The asymmetry between key challenges that are global and policy responses that are national especially those of major countries is itself a key challenge. There is no global institution not even organizations of the United Nations that has the clout required to override the priorities of individual countries especially major powers. Indeed these institutions are typically controlled by the most powerful nations. The Commission attributes the failure to seriously address the big challenges of our times to this missing global institution. In particular the Commission has identified increasingly fraught relations between the two most powerful nations China and the US as the most dangerous challenge we face today.

That warning is welcome. Rising tensions between the US with bipartisan support for a more aggressive China policy and an increasingly assertive China under President Xi Jinping can lead to disastrous consequences not just for these two countries but the whole world. Such an outcome is not inevitable though. During the Cold War the fear of mutually assured destruction held back the US and Soviet Union from the brink for nearly 50 years. Today’s leaders in China and the US must have the same fears.

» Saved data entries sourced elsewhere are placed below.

(** Lines 530-542: the dict built from the widget values. *)
Definition form_record (f : FormValues) : InputRecord :=
  {| Gender := gender f;
     Age := age f;
     Occupation := occupation f;
     Sleep_Duration := sleep_duration f;
     Quality_of_Sleep := quality_of_sleep f;
     Physical_Activity_Level := physical_activity f;
     Stress_Level := stress_level f;
     BMI_Category := bmi_category f;
     Blood_Pressure := Some (blood_pressure f);
     Heart_Rate := heart_rate f;
     Daily_Steps := daily_steps f |}.

Section App.

Context `{Externals}.

(** Lines 58-66.  [artifact] is what [joblib.load('insomnia.joblib')]
    gives in this process: the classifier, or [None] when it raises. *)
Definition load_model (artifact : option Model) : Script (option Model) :=
  match artifact with
  | Some model => ret (Some model)
  | None => st_error ErrLoadingModel ;; ret None
  end.

(** Lines 492-545: the checks on a submitted form, then the record is
    stored and the result page asked for. *)
Definition submit_form (f : FormValues) : Script unit :=
  when (Py.falsy_str (gender f) || (age f =? 0) || Py.falsy_str (occupation f)
        || (sleep_duration f =? 0)%float || (quality_of_sleep f =? 0)
        || (physical_activity f =? 0) || (stress_level f =? 0)
        || Py.falsy_str (bmi_category f) || Py.falsy_str (blood_pressure f)
        || (heart_rate f =? 0) || (daily_steps f =? 0))
    (st_error ErrIncomplete ;; signal Return) ;;
  when (Py.falsy_str (occupation f) || (py_strip (occupation f) =? "")%string)
    (st_error ErrOccupationEmpty ;; signal Return) ;;
  when (negb (py_isalpha (Py.remove "." (Py.remove "-" (Py.remove " " (occupation f))))))
    (st_error ErrOccupationLetters ;; signal Return) ;;
  when (Py.falsy_str (blood_pressure f) || negb (Py.contains "/" (blood_pressure f)))
    (st_error ErrBPForm ;; signal Return) ;;
  when ((age f <? 18) || (age f >? 100))
    (st_error ErrAge ;; signal Return) ;;
  when ((sleep_duration f <? 3)%float || (12 <? sleep_duration f)%float)
    (st_error ErrSleep ;; signal Return) ;;
  when ((heart_rate f <? 40) || (heart_rate f >? 200))
    (st_error ErrHeartRate ;; signal Return) ;;
  when ((daily_steps f <? 1000) || (daily_steps f >? 20000))
    (st_error ErrSteps ;; signal Return) ;;
  let input_data := form_record f in
  set_input_data input_data ;;
  set_page result ;;
  signal Rerun.

(** Lines 546-556. *)
Definition result_page (artifact : option Model) (ui : Widgets) : Script unit :=
  ss <- get_session ;;
  match ss_input_data ss with
  | Some input_data =>
      model <- load_model artifact ;;
      let '(prediction, prediction_proba) := predict_insomnia_rule_based input_data in
      display_results prediction (Some prediction_proba)
  | None => ret tt
  end ;;
  when (btn_kembali ui) (set_page home ;; signal Rerun).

Besides as Harvard economist Dani Rodrik has recently argued a positive-sum strategic perspective offers better outcomes than a zero-sum approach. Taking that positive path is not easy with many risks of misinterpreted actions. But a robust framework of communications can pre-empt misunderstandings and accidental conflict (Mint 12 November 2021; bit.ly/3oBQcxG).

There are some signals that the leaders of both countries are indeed seeking ways to avoid accidental conflict. On the day that the Chinese Communist Party recognized Xi as one of the tallest leaders of the party alongside Mao and Deng he issued a warning against the risks of a new Cold War in Asia. On the same day China and the US the two highest carbon emitting countries in the world also reached an agreement to increase their cooperation in speeding up action on the climate front. This was perhaps the most significant outcome on the sidelines of the CoP-26 summit which was itself disappointing as had been expected. Presidents Biden and Xi have since had a bilateral virtual summit with frank discussions on many outstanding issues. No agreements were reached and no outcomes were expected. The purpose was to establish lines of communication to pre-empt accidental conflict through mis-understanding or miscommunication very much along the lines that Rodrik has suggested.

So where does all this leave India? Like most countries India will mainly be a passive recipient of what great power rivalry throws up. However along with its partners India can seek to nudge both China and the US towards positive-sum outcomes that address the key global challenges of our times.

Such a shift in strategic perspectives would greatly benefit not only the two countries but also the rest of the world.

Sudipto Mundle is a Senior Adviser at the National Council of Applied Economic Research. These are the author’s personal views.